INFORMATION =>
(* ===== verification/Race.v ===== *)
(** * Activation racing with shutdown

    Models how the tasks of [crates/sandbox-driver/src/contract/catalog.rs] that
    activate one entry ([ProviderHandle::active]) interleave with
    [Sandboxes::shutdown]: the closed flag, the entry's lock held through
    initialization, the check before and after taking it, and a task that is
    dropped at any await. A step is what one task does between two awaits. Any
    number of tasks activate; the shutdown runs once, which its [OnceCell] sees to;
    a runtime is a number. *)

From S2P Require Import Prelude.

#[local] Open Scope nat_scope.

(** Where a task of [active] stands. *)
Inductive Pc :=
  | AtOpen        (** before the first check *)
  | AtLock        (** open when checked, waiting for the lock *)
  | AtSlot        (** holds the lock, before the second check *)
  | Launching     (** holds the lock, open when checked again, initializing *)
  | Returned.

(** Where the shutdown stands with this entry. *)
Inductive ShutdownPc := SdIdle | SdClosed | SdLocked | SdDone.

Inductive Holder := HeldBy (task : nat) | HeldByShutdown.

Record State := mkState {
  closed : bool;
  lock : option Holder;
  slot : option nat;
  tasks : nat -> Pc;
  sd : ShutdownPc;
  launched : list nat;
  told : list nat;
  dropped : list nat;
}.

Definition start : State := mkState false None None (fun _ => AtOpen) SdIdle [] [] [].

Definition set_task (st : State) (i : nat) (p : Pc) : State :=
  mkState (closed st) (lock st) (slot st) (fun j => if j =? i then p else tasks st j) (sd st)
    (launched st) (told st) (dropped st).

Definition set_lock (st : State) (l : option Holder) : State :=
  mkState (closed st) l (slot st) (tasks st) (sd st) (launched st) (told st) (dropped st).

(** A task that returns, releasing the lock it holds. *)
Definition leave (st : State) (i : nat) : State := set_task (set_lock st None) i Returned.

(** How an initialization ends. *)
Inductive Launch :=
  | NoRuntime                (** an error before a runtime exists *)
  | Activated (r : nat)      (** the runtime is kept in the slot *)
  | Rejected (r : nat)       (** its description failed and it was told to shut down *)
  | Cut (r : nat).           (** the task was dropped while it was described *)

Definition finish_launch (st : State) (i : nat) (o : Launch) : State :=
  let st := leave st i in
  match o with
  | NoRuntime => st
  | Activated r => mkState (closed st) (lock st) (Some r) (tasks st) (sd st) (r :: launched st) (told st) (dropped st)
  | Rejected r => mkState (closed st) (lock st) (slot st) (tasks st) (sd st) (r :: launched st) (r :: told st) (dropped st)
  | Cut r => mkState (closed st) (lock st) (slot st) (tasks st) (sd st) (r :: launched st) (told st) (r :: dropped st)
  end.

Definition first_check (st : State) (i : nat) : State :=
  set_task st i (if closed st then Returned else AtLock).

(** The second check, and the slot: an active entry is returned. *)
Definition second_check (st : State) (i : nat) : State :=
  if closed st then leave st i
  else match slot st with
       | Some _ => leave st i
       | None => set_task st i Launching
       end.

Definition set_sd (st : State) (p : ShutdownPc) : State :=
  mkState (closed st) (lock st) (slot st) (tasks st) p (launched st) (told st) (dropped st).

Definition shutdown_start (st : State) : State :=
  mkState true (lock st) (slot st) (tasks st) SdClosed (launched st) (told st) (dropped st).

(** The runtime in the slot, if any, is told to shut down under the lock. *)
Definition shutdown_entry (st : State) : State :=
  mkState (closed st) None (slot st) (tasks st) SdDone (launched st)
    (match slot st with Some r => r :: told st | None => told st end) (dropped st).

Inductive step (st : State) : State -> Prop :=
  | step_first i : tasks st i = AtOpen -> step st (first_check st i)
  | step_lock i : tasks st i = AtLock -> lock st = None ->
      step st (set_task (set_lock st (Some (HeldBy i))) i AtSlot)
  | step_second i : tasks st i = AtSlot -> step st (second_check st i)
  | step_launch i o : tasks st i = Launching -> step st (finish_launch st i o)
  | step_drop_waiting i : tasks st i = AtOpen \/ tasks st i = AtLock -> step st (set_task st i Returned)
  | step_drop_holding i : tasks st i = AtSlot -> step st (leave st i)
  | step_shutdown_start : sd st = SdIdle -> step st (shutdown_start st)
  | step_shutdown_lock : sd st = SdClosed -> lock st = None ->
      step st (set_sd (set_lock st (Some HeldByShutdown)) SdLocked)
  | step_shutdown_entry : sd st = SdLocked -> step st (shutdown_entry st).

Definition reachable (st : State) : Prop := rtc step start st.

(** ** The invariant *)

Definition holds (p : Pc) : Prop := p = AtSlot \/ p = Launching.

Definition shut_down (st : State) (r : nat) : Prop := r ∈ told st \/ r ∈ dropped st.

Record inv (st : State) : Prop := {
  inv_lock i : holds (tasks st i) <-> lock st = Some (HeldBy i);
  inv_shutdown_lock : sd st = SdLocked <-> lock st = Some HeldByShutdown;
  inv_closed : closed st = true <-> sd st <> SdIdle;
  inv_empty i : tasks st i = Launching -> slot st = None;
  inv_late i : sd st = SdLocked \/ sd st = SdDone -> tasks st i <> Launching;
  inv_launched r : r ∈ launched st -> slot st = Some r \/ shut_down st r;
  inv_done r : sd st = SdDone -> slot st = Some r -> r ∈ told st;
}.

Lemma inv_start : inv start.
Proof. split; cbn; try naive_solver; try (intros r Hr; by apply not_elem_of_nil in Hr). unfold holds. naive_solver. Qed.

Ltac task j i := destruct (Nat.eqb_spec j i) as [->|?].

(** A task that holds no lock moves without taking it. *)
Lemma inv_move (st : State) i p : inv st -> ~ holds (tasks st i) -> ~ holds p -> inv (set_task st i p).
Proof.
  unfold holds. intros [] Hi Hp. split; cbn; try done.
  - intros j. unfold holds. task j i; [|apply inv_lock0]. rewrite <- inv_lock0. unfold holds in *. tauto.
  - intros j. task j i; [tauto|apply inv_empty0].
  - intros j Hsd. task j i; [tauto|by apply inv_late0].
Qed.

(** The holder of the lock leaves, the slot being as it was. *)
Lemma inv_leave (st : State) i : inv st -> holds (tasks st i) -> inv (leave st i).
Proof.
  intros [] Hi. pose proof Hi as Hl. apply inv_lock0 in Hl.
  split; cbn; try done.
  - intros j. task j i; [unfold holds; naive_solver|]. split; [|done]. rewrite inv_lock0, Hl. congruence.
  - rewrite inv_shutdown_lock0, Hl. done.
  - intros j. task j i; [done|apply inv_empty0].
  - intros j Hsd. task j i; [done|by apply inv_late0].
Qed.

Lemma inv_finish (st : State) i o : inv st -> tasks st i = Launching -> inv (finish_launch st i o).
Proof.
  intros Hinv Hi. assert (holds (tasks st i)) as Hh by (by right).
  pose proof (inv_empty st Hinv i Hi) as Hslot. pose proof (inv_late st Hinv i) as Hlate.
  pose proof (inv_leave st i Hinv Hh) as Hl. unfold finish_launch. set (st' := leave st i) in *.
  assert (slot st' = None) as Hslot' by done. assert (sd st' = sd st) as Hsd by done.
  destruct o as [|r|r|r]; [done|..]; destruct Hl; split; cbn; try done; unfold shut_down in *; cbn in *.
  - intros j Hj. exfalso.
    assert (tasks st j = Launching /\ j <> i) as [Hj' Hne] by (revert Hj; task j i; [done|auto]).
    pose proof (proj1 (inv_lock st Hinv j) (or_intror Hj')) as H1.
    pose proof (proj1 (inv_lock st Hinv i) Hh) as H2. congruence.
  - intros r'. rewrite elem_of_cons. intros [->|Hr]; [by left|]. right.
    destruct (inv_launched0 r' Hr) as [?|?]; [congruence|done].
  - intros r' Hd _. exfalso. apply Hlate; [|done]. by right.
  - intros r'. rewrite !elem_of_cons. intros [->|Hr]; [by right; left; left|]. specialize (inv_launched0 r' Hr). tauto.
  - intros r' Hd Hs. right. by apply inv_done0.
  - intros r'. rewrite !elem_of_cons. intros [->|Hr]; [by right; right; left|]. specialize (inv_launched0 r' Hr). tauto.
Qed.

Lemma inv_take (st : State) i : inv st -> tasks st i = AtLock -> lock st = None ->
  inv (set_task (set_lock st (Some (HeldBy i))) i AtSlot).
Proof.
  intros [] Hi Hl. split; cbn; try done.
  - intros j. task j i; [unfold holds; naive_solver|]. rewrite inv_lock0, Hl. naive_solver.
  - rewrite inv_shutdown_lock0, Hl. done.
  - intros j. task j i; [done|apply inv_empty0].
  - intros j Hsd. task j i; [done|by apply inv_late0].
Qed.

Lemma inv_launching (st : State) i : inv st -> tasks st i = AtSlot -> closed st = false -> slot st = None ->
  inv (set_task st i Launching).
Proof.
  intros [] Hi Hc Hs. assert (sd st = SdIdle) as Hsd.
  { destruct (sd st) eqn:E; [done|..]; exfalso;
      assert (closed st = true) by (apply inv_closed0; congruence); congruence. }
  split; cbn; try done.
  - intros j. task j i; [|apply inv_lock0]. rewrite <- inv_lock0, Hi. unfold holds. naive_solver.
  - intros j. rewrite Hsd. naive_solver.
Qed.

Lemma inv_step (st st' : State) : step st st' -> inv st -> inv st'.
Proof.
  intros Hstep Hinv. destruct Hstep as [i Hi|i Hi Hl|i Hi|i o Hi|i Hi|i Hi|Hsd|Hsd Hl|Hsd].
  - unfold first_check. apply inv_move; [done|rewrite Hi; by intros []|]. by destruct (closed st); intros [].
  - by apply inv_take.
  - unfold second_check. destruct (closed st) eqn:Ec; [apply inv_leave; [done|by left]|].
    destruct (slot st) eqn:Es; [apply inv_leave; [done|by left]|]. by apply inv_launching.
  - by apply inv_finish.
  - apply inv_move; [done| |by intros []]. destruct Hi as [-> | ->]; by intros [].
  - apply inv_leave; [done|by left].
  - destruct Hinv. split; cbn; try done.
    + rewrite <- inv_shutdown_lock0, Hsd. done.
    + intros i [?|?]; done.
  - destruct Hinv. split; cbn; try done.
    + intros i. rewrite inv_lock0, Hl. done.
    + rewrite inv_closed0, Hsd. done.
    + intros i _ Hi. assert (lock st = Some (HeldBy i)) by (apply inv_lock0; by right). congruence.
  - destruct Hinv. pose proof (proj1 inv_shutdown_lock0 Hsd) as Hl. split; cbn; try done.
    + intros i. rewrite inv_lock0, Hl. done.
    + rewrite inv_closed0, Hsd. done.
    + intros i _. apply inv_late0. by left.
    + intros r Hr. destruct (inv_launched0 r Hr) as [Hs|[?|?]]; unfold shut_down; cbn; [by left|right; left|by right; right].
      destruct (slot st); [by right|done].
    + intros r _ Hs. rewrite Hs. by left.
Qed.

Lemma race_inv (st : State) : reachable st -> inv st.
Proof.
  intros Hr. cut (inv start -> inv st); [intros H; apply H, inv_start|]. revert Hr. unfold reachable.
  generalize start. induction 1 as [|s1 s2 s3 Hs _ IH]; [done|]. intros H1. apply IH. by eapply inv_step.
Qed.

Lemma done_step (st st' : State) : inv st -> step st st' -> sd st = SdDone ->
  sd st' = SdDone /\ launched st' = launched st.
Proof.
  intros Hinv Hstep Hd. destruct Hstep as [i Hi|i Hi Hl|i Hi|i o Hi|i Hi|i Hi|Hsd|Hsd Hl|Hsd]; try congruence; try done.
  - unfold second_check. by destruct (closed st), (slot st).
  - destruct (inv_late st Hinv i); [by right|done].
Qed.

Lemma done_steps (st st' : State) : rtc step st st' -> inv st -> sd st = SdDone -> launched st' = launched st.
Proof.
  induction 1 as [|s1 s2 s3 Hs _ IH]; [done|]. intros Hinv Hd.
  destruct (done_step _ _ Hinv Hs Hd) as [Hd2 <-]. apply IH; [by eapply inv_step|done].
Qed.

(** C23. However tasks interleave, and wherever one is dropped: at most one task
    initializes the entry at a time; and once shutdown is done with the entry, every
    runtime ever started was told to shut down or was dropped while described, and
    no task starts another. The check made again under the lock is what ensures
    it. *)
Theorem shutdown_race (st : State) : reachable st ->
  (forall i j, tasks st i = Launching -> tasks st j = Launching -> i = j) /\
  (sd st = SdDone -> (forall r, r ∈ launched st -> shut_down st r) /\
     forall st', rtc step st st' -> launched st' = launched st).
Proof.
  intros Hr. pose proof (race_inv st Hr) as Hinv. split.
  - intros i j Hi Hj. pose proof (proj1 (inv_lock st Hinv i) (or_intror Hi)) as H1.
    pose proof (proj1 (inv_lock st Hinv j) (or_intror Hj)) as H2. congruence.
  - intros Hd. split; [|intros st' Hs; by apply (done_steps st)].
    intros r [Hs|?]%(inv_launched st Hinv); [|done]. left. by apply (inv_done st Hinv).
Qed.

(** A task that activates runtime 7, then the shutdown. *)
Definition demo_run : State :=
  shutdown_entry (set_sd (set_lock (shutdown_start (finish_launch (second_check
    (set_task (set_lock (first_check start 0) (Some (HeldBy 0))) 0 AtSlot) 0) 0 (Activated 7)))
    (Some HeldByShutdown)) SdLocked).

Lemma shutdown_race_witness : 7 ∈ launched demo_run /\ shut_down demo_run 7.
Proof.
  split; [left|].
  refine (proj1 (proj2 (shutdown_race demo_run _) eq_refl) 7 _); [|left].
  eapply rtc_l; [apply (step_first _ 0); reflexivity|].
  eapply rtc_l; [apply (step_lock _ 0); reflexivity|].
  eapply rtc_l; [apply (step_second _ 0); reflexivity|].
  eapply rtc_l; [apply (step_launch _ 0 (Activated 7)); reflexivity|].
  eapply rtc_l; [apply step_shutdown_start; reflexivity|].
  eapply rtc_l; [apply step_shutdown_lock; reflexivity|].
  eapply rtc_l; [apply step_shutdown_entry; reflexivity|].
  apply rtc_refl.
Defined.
==
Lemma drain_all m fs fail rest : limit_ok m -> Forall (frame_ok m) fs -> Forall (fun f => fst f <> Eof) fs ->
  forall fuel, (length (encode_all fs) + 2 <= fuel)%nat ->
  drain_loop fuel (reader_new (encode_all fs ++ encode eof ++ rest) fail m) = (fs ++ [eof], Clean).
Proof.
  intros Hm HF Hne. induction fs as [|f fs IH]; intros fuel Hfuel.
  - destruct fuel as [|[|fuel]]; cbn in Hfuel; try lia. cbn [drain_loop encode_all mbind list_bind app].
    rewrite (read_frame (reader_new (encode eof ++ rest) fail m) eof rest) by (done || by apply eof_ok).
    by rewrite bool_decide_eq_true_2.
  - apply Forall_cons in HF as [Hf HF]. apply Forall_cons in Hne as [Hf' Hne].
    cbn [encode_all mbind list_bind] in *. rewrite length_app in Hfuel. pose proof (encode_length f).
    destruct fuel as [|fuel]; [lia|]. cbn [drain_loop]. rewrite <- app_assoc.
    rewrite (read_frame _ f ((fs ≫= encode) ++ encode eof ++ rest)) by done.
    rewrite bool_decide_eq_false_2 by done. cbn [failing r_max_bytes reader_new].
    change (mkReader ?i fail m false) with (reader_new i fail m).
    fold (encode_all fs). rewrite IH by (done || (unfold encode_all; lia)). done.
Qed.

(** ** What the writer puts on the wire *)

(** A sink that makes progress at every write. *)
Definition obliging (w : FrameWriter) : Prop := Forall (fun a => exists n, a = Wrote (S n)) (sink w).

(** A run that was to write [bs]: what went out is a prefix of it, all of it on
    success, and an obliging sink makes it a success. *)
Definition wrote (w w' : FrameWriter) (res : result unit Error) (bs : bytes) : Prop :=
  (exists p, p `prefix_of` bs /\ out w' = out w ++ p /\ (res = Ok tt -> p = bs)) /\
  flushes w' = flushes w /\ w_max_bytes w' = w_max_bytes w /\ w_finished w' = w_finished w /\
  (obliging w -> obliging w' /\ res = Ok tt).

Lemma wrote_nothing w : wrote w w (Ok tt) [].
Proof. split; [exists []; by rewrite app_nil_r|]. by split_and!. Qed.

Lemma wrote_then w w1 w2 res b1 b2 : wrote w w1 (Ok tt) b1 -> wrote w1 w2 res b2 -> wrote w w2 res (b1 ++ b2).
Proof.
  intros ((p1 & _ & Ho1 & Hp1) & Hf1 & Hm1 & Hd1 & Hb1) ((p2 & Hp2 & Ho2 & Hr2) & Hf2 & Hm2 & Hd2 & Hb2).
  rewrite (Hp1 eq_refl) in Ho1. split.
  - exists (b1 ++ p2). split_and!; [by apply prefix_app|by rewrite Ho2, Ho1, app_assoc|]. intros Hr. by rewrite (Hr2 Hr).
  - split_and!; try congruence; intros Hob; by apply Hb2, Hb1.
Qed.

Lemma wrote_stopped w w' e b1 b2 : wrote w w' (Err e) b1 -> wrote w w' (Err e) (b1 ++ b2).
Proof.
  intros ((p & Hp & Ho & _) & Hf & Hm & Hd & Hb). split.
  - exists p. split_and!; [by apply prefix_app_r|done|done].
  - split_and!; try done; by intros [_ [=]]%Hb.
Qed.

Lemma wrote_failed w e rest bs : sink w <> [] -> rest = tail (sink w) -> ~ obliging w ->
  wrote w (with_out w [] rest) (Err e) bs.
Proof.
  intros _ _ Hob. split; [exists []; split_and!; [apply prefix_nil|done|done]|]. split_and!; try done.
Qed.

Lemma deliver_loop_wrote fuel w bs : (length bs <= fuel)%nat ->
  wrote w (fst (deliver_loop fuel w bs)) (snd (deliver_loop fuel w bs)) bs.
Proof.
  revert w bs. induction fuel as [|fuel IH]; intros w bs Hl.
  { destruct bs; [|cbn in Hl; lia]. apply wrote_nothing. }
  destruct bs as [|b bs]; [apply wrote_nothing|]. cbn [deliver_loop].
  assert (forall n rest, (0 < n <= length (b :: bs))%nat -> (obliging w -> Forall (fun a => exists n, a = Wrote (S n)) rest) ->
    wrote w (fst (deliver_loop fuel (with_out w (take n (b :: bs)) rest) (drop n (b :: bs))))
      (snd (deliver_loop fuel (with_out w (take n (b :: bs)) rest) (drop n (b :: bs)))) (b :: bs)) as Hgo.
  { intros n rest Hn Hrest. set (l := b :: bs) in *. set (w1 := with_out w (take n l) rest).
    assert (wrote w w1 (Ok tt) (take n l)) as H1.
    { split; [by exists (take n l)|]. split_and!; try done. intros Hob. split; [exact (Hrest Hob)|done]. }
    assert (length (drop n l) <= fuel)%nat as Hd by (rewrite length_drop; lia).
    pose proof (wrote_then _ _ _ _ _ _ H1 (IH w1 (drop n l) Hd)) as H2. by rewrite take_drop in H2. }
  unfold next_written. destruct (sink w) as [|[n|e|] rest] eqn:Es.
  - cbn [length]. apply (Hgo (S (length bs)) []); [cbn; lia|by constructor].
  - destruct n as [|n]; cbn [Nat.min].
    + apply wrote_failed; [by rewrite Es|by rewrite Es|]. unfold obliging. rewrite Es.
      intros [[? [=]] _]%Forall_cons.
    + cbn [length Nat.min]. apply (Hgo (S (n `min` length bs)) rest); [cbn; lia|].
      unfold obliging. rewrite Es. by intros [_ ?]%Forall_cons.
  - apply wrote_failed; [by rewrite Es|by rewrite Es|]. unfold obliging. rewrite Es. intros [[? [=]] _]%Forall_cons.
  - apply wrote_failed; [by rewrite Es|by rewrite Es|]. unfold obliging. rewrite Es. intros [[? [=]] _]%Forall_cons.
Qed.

WHAT THE TASK ASKS => In the lines above, find the word "Record" and copy every line it occurs in.

RESPONSE =>
Record State := mkState {
Record inv (st : State) : Prop := {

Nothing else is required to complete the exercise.